第65話
「改めまして、先程は助けていただきありがとうございました」
俺とアルはお散歩に行った先でイリオとグレースというゴブリンの女性二人を助け、帰ってきた。
「怪我もないみたいでよかったよ」
「はい、まさか有名なヴリトラ様に助けていただけるとは思いませんでした」
「偶然、アルが気づかなかったら助けられなかったしね」
今は仮宿のテーブルで俺とアル、イリオとグレースの四人で座って話していた。
「さっき森を抜けたいだけとか言ってたけど、よかったら送ろうか?」
「いえ、さっきはああ言いましたが、私達の目的はここに来ることでした」
そう言えばゴブリン族で女性は希少なんだっけかな? 前にそんなことを聞いた気がする。ここに居るゴブリン皆女性だけど……
「うち? ここって結構危ない場所なんでしょ? どうしてまた」
「そもそも貴女達はジェネラルにパラディン、本来なら部族、トライブを率いる上位種のはずなのにどうしてそんな存在がしかも二人して」
確かにアーシラのプリンセスもだけどジェネラルやパラディン普通に強そうってか群れのリーダー的存在だよね。アニメとかでもそんな感じだったし。
「てかルーフェ、いつの間に?」
「ご主人様居るところルーフェリアスありです!」
「さいですか……」
「私達は一つのトライブに一緒に居ました」
「魔王領南東の山脈に群れを作って暮らしていたのですが、ある日ワイバーンの襲撃を受けてしまい群れが壊滅。どうにか逃げきれたのは私達二人だけでした……」
「ワイバーンってあいつかな?」
「シルバーの事でしたら別個体だと思いますよ、あれは一応希少種ですし軍事作戦に扱うはずです。集落の襲撃にはそうそう使わないし野生種かと」
あのワイバーンうちを思いっきり襲撃してたんだけど? 別個体なら倒したというわけではないのね。
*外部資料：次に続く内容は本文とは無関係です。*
(* ===== verification/Timer.v ===== *)
(** * Timer: timers over the thread pool

    timer.cpp for one timer, as the steps of the threads that use it: one thread that
    sets and cancels it, one that reads its state, and the callbacks of the thread
    pool.  A step is one access to what the threads share.  The event of the timer is
    an object of [WIN32_SYNC]; what the thread pool does with its clock is the class
    [THREADPOOL_TIMER].  The DPCs the callbacks insert are recorded in order; what
    [KeInsertQueueDpc] does is in Dpc. *)

From S2P Require Import Prelude Dispatcher.

Class THREADPOOL_TIMER := {
  clock : Type;
  CreateThreadpoolTimer : option clock;
  (** [SetThreadpoolTimer]: the due time, [None] for [NULL], and the period *)
  SetThreadpoolTimer (due : option Z) (period : Z) (c : clock) : clock;
  (** [WaitForThreadpoolTimerCallbacks]; [None]: the call waits *)
  WaitForThreadpoolTimerCallbacks (cancel : bool) (c : clock) : option clock;
  (** the pool's own steps, [None] when they cannot happen: the clock comes due, a
      callback begins *)
  expire (c : clock) : option clock;
  begin_callback (c : clock) : option clock;
  (** a callback returns *)
  end_callback (c : clock) : clock
}.

Inductive timer_state := TimerIdle | TimerActive | TimerDone.

#[export] Instance timer_state_eq_dec : EqDecision timer_state.
Proof. solve_decision. Defined.

(** Where [KeCancelTimer] and [KeSetTimerEx] are: the statement to run next, and the
    state the exchange at their start has returned. *)
Inductive caller_pc :=
  | Ready
  | InCancel (k : nat) (rc : timer_state)
  | InSet (k : nat) (DueTime Period Dpc : Z) (rc : timer_state).

(** Where a callback is: before its test of the period, its exchange, [SetEvent], the
    insertion of the DPC. *)
Inductive callback_pc := CbPeriod | CbExchange | CbEvent | CbDpc.

#[export] Instance callback_pc_eq_dec : EqDecision callback_pc.
Proof. solve_decision. Defined.

(** Where [KeReadStateTimer] is. *)
Inductive reader_pc := NotReading | Consumed.

Section timer.
Context `{WIN32_SYNC} `{THREADPOOL_TIMER}.

Record timer := mkTimer {
  event : osobj;
  Clock : clock;
  Dpc : Z;
  DueTime : Z;
  Period : Z;
  state : timer_state;
  notify : bool;
  caller : caller_pc;
  reader : reader_pc;
  callbacks : list callback_pc;
  inserted : list Z
}.

Definition set_event f t := mkTimer (f (event t)) (Clock t) (Dpc t) (DueTime t) (Period t) (state t)
  (notify t) (caller t) (reader t) (callbacks t) (inserted t).
Definition set_clock f t := mkTimer (event t) (f (Clock t)) (Dpc t) (DueTime t) (Period t) (state t)
  (notify t) (caller t) (reader t) (callbacks t) (inserted t).
Definition set_fields dpc due period t := mkTimer (event t) (Clock t) dpc due period (state t)
  (notify t) (caller t) (reader t) (callbacks t) (inserted t).
Definition set_state v t := mkTimer (event t) (Clock t) (Dpc t) (DueTime t) (Period t) v
  (notify t) (caller t) (reader t) (callbacks t) (inserted t).
Definition set_caller pc t := mkTimer (event t) (Clock t) (Dpc t) (DueTime t) (Period t) (state t)
  (notify t) pc (reader t) (callbacks t) (inserted t).
Definition set_reader pc t := mkTimer (event t) (Clock t) (Dpc t) (DueTime t) (Period t) (state t)
  (notify t) (caller t) pc (callbacks t) (inserted t).
Definition set_callbacks f t := mkTimer (event t) (Clock t) (Dpc t) (DueTime t) (Period t) (state t)
  (notify t) (caller t) (reader t) (f (callbacks t)) (inserted t).
Definition insert_dpc d t := mkTimer (event t) (Clock t) (Dpc t) (DueTime t) (Period t) (state t)
  (notify t) (caller t) (reader t) (callbacks t) (inserted t ++ [d]).

(** [created]: [CreateEvent] gives a handle. *)
Definition KeInitializeTimerEx (created : bool) (irql : Z) (Notification : bool) : result timer :=
  _ ← ddkassert (irql <=? DISPATCH_LEVEL) "KeGetCurrentIrql() <= DISPATCH_LEVEL";
  match created, CreateThreadpoolTimer with
  | true, Some c =>
      Ok (mkTimer (new_event Notification false) c 0 0 0 TimerIdle Notification Ready NotReading [] [])
  | _, _ => Err (DdkFailed "Unable to initialize Timer")
  end.

Definition KeInitializeTimer (created : bool) (irql : Z) : result timer :=
  KeInitializeTimerEx created irql true.

(** What a step shows: [Fired], a callback has won the exchange, or the period is not
    0; [Set_], [KeSetTimerEx] has started the clock; the value a call returns; what is
    done to the event, by a callback ([Signals]), by [KeSetTimerEx] ([Resets]) and by
    the wait and the [SetEvent] of [KeReadStateTimer] ([Takes], [Restores]). *)
Inductive shown :=
  | Fired
  | Set_ (Dpc : Z)
  | Returns (b : bool)
  | Reads (b : bool)
  | Signals
  | Resets
  | Takes (thread : Z)
  | Restores.

(** [KeCancelTimer] up to its exchange. *)
Definition start_cancel (t : timer) : option (list shown * timer) :=
  match caller t with
  | Ready => Some ([], set_caller (InCancel 0 (state t)) (set_state TimerIdle t))
  | _ => None
  end.

(** [KeSetTimerEx] up to its exchange. *)
Definition start_set (DueTime Period Dpc : Z) (t : timer) : option (list shown * timer) :=
  match caller t with
  | Ready => Some ([], set_caller (InSet 0 DueTime Period Dpc (state t)) (set_state TimerIdle t))
  | _ => None
  end.

Definition is_active (v : timer_state) : bool := bool_decide (v = TimerActive).

(** The rest of both calls, a statement at a time. *)
Definition advance (t : timer) : option (list shown * timer) :=
  match caller t with
  | Ready => None
  | InCancel O rc => Some ([], set_caller (InCancel 1 rc) (set_clock (SetThreadpoolTimer None 0) t))
  | InCancel 1 rc =>
      c ← WaitForThreadpoolTimerCallbacks true (Clock t);
      Some ([], set_caller (InCancel 2 rc) (set_clock (fun _ => c) t))
  | InCancel _ rc => Some ([Returns (is_active rc)], set_caller Ready t)
  | InSet O d p q rc => Some ([], set_caller (InSet 1 d p q rc) (set_clock (SetThreadpoolTimer None 0) t))
  | InSet 1 d p q rc =>
      c ← WaitForThreadpoolTimerCallbacks true (Clock t);
      Some ([], set_caller (InSet 2 d p q rc) (set_clock (fun _ => c) t))
  | InSet 2 d p q rc => Some ([], set_caller (InSet 3 d p q rc) (set_fields q (DueTime t) (Period t) t))
  | InSet 3 d p q rc => Some ([], set_caller (InSet 4 d p q rc) (set_fields (Dpc t) (DueTime t) p t))
  | InSet 4 d p q rc => Some ([], set_caller (InSet 5 d p q rc) (set_fields (Dpc t) d (Period t) t))
  | InSet 5 d p q rc => Some ([], set_caller (InSet 6 d p q rc) (set_state TimerActive t))
  | InSet 6 d p q rc => Some ([Resets], set_caller (InSet 7 d p q rc) (set_event ResetEvent t))
  | InSet 7 d p q rc =>
      Some ([Set_ q], set_caller (InSet 8 d p q rc) (set_clock (SetThreadpoolTimer (Some (DueTime t)) p) t))
  | InSet _ _ _ _ rc => Some ([Returns (is_active rc)], set_caller Ready t)
  end.

(** A step of callback [i] of [DdkTimerCallback]. *)
Definition callback_step (i : nat) (t : timer) : option (list shown * timer) :=
  pc ← callbacks t !! i;
  let goto pc t := set_callbacks <[i := pc]> t in
  let return_ t := set_clock end_callback (set_callbacks (fun l => take i l ++ drop (S i) l) t) in
  match pc with
  | CbPeriod => Some (if Period t =? 0 then ([], goto CbExchange t) else ([Fired], goto CbEvent t))
  | CbExchange =>
      Some (if is_active (state t) then ([Fired], goto CbEvent (set_state TimerDone t)) else ([], return_ t))
  | CbEvent => Some ([Signals], goto CbDpc (set_event SetEvent t))
  | CbDpc => Some ([], return_ (if Dpc t =? 0 then t else insert_dpc (Dpc t) t))
  end.

(** [KeReadStateTimer] by thread [u]: the wait, and then [SetEvent]. *)
Definition read_step (u : Z) (t : timer) : option (list shown * timer) :=
  match reader t with
  | NotReading =>
      match poll u (event t) with
      | None => Some ([Reads false], t)
      | Some e =>
          if notify t then Some ([Takes u; Reads true], set_event (fun _ => e) t)
          else Some ([Takes u], set_reader Consumed (set_event (fun _ => e) t))
      end
  | Consumed => Some ([Restores; Reads true], set_reader NotReading (set_event SetEvent t))
  end.

Inductive label :=
  | Cancel
  | Set_timer (irql DueTime Period Dpc : Z)
  | Call
  | Expire
  | Begin
  | Callback (i : nat)
  | Read (irql thread : Z).

Definition KeSetTimer (irql DueTime Dpc : Z) : label := Set_timer irql DueTime 0 Dpc.

Definition step (l : label) (t : timer) : result (option (list shown * timer)) :=
  match l with
  | Cancel => Ok (start_cancel t)
  | Set_timer irql d p q =>
      _ ← ddkassert (p <=? 2 ^ 31 - 1) "Period <= MAXLONG";
      _ ← ddkassert (irql <=? DISPATCH_LEVEL) "KeGetCurrentIrql() <= DISPATCH_LEVEL";
      Ok (start_set d p q t)
  | Call => Ok (advance t)
  | Expire => Ok (c ← expire (Clock t); Some ([], set_clock (fun _ => c) t))
  | Begin =>
      Ok (c ← begin_callback (Clock t);
          Some ([], set_callbacks (fun l => l ++ [CbPeriod]) (set_clock (fun _ => c) t)))
  | Callback i => Ok (callback_step i t)
  | Read irql u =>
      _ ← match reader t with
          | NotReading => ddkassert (irql <=? DISPATCH_LEVEL) "KeGetCurrentIrql() <= DISPATCH_LEVEL"
          | Consumed => Ok tt
          end;
      Ok (read_step u t)
  end.

Fixpoint steps (ls : list label) (t : timer) : result (option (list shown * timer)) :=
  match ls with
  | [] => Ok (Some ([], t))
  | l :: ls =>
      r ← step l t;
      match r with
      | None => Ok None
      | Some (e, t') =>
          r ← steps ls t';
          match r with
          | None => Ok None
          | Some (es, t'') => Ok (Some (e ++ es, t''))
          end
      end
  end.
End timer.
(** The loop from location [k], with fuel for the locations left. *)
Lemma complete_loop_run : routines_ok -> forall fuel w i k, irps w !! p = Some i -> at_location i k ->
  StackCount i - k < Z.of_nat fuel ->
  let '(calls, kept, o) := completed keeps effect (drop (Z.to_nat k) (stack i)) (outcome_of i) in
  exists w', complete_loop completion fuel p k w = Ok (Some (kept, w')) /\
    trace w' = trace w ++ calls /\ unlocked w' = unlocked w /\
    (kept = false -> exists i', irps w' !! p = Some i' /\
      CurrentLocation i' = StackCount i + 2 /\ StackCount i' = StackCount i /\ outcome_of i' = o).
Proof.
  intros Hr. induction fuel as [| fuel IH]; intros w i k E A Hf; [destruct A; lia |].
  pose proof A as [Hc Hs Hp Hl Hk]. cbn [complete_loop].
  destruct (Z.gtb_spec (k + 2) (StackCount i + 1)) as [Hgt | Hle].
  - assert (k = StackCount i) as -> by lia.
    rewrite drop_ge by lia. exists w. rewrite (wbind_run _ _ _ _ _ (irp_at_run w i E)), Hl.
    destruct (Z.gtb_spec (StackCount i + 2) (StackCount i + 1)); [| lia]. simpl. split; [done |].
    split; [by rewrite app_nil_r |]. split; [done |]. intros _. exists i. split; [done |]. split; [lia | done].
  - destruct (lookup_lt_is_Some_2 (stack i) (Z.to_nat k)) as [l El]; [lia |].
    destruct (complete_location_run w i k l Hr E A El) as (w1 & Hrun & Ht & Hul & Hi).
    rewrite (drop_S _ _ _ El). cbn [completed]. set (o := outcome_of i) in *.
    replace (S (Z.to_nat k)) with (Z.to_nat (k + 1)) by lia. set (rest := drop (Z.to_nat (k + 1)) (stack i)) in *.
    set (call := (CompletionRoutine l, match rest with u :: _ => DeviceObject u | [] => 0 end, Context_ l)) in *.
    assert (forall m : bool -> W world bool, (i ← irp_at p;
      if CurrentLocation i >? StackCount i + 1 then mret false else (stop ← complete_location completion p k; m stop)) w =
      m (wants l o && keeps call o) w1) as Hstep.
    { intros m. rewrite (wbind_run _ _ _ _ _ (irp_at_run w i E)), Hl.
      destruct (Z.gtb_spec (k + 2) (StackCount i + 1)); [lia |]. by rewrite (wbind_run _ _ _ _ _ Hrun). }
    destruct (wants l o && keeps call o) eqn:Ek.
    + apply andb_true_iff in Ek as [Ei Ek]. rewrite Ei in Ht |- *. rewrite Ek.
      exists w1. rewrite Hstep. by repeat split.
    + destruct (Hi eq_refl) as (i1 & E1 & P1 & P2 & P3 & P4 & Hlen & P5).
      rewrite Hstep. rewrite (wbind_run _ _ _ _ _ (advance_run w1 i1 E1)). rewrite P2, P3, Hp, Hl.
      set (i2 := set_position _ _ i1).
      set (w2 := set_irps <[p := i2]> w1).
      specialize (IH w2 i2 (k + 1)). destruct (completed keeps effect (drop (Z.to_nat (k + 1)) (stack i2)) (outcome_of i2)) as [[cs kept] o'] eqn:Ec.
      destruct IH as (w' & Hw' & Ht' & Hul' & Hi').
      { simpl. by rewrite lookup_insert_eq. }
      { split; simpl; rewrite ?P1, ?Hlen; try lia. rewrite s8_id by lia. lia. }
      { simpl. lia. }
      assert (completed keeps effect rest (if wants l o then effect call o else o) = (cs, kept, o')) as Ec'.
      { rewrite <- Ec. change (outcome_of i2) with (outcome_of i1). rewrite P4. symmetry. by apply completed_alike. }
      assert (StackCount i2 = StackCount i) as P1' by done.
      destruct (wants l o) eqn:Ew.
      * simpl in Ek. rewrite Ek, Ec'. exists w'. split; [done |]. split; [rewrite Ht'; change (trace w2) with (trace w1); by rewrite Ht, <- app_assoc |].
        split; [rewrite Hul'; exact Hul |]. intros Hn. destruct (Hi' Hn) as (i' & Ei' & Q1 & Q2 & Q3). exists i'.
        by rewrite Q1, Q2, P1'.
      * rewrite Ec'. exists w'. split; [done |]. split; [rewrite Ht'; change (trace w2) with (trace w1); by rewrite Ht, app_nil_r |].
        split; [rewrite Hul'; exact Hul |]. intros Hn. destruct (Hi' Hn) as (i' & Ei' & Q1 & Q2 & Q3). exists i'.
        by rewrite Q1, Q2, P1'.
Qed.

(** C6. Completing an IRP of up to 125 locations from location [k].

    The completion routines called are exactly those of the locations from [k] to the top
    that want to know of the IRP's outcome (success, error, cancelled) as the routines
    before have left it, in order, each with the device of the location above, 0 at the
    top, and its own context, up to and including the first that keeps the IRP.  If none
    keeps it, the IRP is past its last location with the outcome the routines have left,
    its MDLs at that time are unlocked, and completing it once more is a bug check; if
    one keeps it, nothing is unlocked. *)
Theorem IofCompleteRequest_spec w i k : routines_ok -> irps w !! p = Some i -> StackCount i <= 125 -> irp_wf i k ->
  let '(calls, kept, o) := completed keeps effect (drop (Z.to_nat k) (stack i)) (outcome_of i) in
  exists w', IofCompleteRequest completion p w = Ok (Some (tt, w')) /\ trace w' = trace w ++ calls /\
    unlocked w' = unlocked w ++ (if kept then [] else o_mdls o) /\
    (kept = false -> exists i', irps w' !! p = Some i' /\ outcome_of i' = o /\
      CurrentLocation i' = StackCount i + 2 /\
      IofCompleteRequest completion p w' = Err (BugChecked MULTIPLE_IRP_COMPLETE_REQUESTS)).
Proof.
  intros Hr E Hmax [Hc Hs Hp Hl Hk]. unfold IofCompleteRequest at 1.
  set (i1 := set_position (s8 (CurrentLocation i + 1)) (CurrentStackLocation i + 1) i). set (w1 := set_irps <[p := i1]> w).
  pose proof (complete_loop_run Hr complete_fuel w1 i1 k) as Hrun. change (outcome_of i1) with (outcome_of i) in Hrun.
  change (stack i1) with (stack i) in Hrun. destruct (completed _ _ _ _) as [[calls kept] o].
  destruct Hrun as (w' & Hw' & Ht & Hul & Hi).
  { simpl. by rewrite lookup_insert_eq. }
  { split; simpl; try lia. rewrite s8_id by lia. lia. }
  { simpl. unfold complete_fuel. lia. }
  assert (forall m : bool -> W world unit, (i ← irp_at p;
    if CurrentLocation i >? StackCount i + 1 then wlift (Err (BugChecked MULTIPLE_IRP_COMPLETE_REQUESTS)) else
    k ← advance p; stop ← complete_loop completion complete_fuel p k; m stop) w = m kept w') as Hstep.
  { intros m. rewrite (wbind_run _ _ _ _ _ (irp_at_run w i E)), Hl.
    destruct (Z.gtb_spec (k + 1) (StackCount i + 1)); [lia |].
    rewrite (wbind_run _ _ _ _ _ (advance_run w i E)). fold i1 w1. rewrite Hp. by rewrite (wbind_run _ _ _ _ _ Hw'). }
  rewrite Hstep. destruct kept.
  - exists w'. split; [done |]. split; [done |]. by rewrite app_nil_r.
  - destruct (Hi eq_refl) as (i' & Ei' & Q1 & Q2 & Q3). rewrite (wbind_run _ _ _ _ _ (irp_at_run w' i' Ei')).
    eexists. split; [done |]. split; [done |]. split; [simpl; rewrite Hul; by rewrite <- Q3 |]. intros _.
    exists i'. split; [done |]. split; [done |]. split; [by rewrite Q1 |]. unfold IofCompleteRequest.
    rewrite (wbind_run _ _ _ _ _ (irp_at_run (add_unlocked (MdlAddress i') w') i' Ei')), Q1, Q2.
    simpl. by destruct (Z.gtb_spec (StackCount i + 2) (StackCount i + 1)); [| lia].
Qed.
End spec.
「群れも崩壊、私達二人じゃ新たな群れを作ることもできませんしどうしようもなく領内を放浪している時に終焉の森の魔竜領域の話を聞きました」
「私達は受け入れてくれそうな場所はそこしかないと思い無理を承知で魔竜領域を目指しました」
「ルーフェ、この二人じゃ群れが作り直せないってどういうこと?」
「ゴブリンと言えば数、圧倒的な繁殖能力で一気に数を増やす特徴を持つ種族ですが、それはあくまでもオスの話であってメス、つまりは女性の場合繁殖能力的には一般の人間と変わりありません。母親の才を受け継ぎ上位種が生まれやすいという特徴がある分子供が出来にくいくらいです」
つまりこの二人はゴブリンの中でも希少な女性、しかも上位種。だけど性質的に群れを再生することができないと。
「そこで考えた結果、群れが作れないのであれば強力な群れに合流しようと!」
「はい?」
「魔竜ヴリトラは様々な種族を率い、終焉の森を支配した最強の長。その元にたどり着き群れに加えてもらえたなら私達は安泰です!」
なんか極端? な思考じゃないかなぁ……また女性を囲うとかなんか言われそうな気がする。まぁよくあるハーレム物の作品みたいな感じかなぁ。
「俺としては構わないよ、作業とかいろいろ手伝ってもらえれば」
「さすがヴリトラ様! 慈悲深き守護竜様です!」
「何卒よろしく願いします!」
まぁ悪い娘じゃないだろうし、アルも笑顔だし。いいよね……
「ご主人様は何と言うか女性に弱いですよね」
ルーフェはちょっと不満そうだ……小声でまたライバルが増えるとかなんとか言ってたぞ……
「まぁ俺も男だし?」
「まったくもうですね……」
やれやれという感じのルーフェ、すっかり奥さんという雰囲気になってしまった。
「とりあえず、二人とも。これからよろしくね」
「はい、私の知識と!」
「私の力で!」
「「必ずお役に立つと約束いたします!」」
こうしてまた住人が二人新たに加わったのだった。
「話は済んだようだな、こっちもできたぞ!」
タイミングを待っていたかのようにガレオンが食事を持ってやってきた。
「マカロニと言うものを作ってみたのでそれとシチューをアレンジして主の言っていたグラタンという物を作ってみたぞ! 食べてみてくれ!」
「おぉ、美味しそう」
「いい匂いですぅ!!」
アルの尻尾がブンブン振っている。イリオとグレースも初めて見る食事に興味津々という感じだ。
「いい焦げ目!」
「主の言っていた美味しそうな焦げ目というのがわかったのだ! これは食欲をそそる出来だと自負している!」
「じゃあ皆、食べようか。いただきます!」
「いただきます~!」
ガレオンの新作グラタンはものすごく美味しかった。冬ももうすぐ終わってまた春がやって来る、家族も増えてきたし皆が安心して暮らせるように頑張らねば!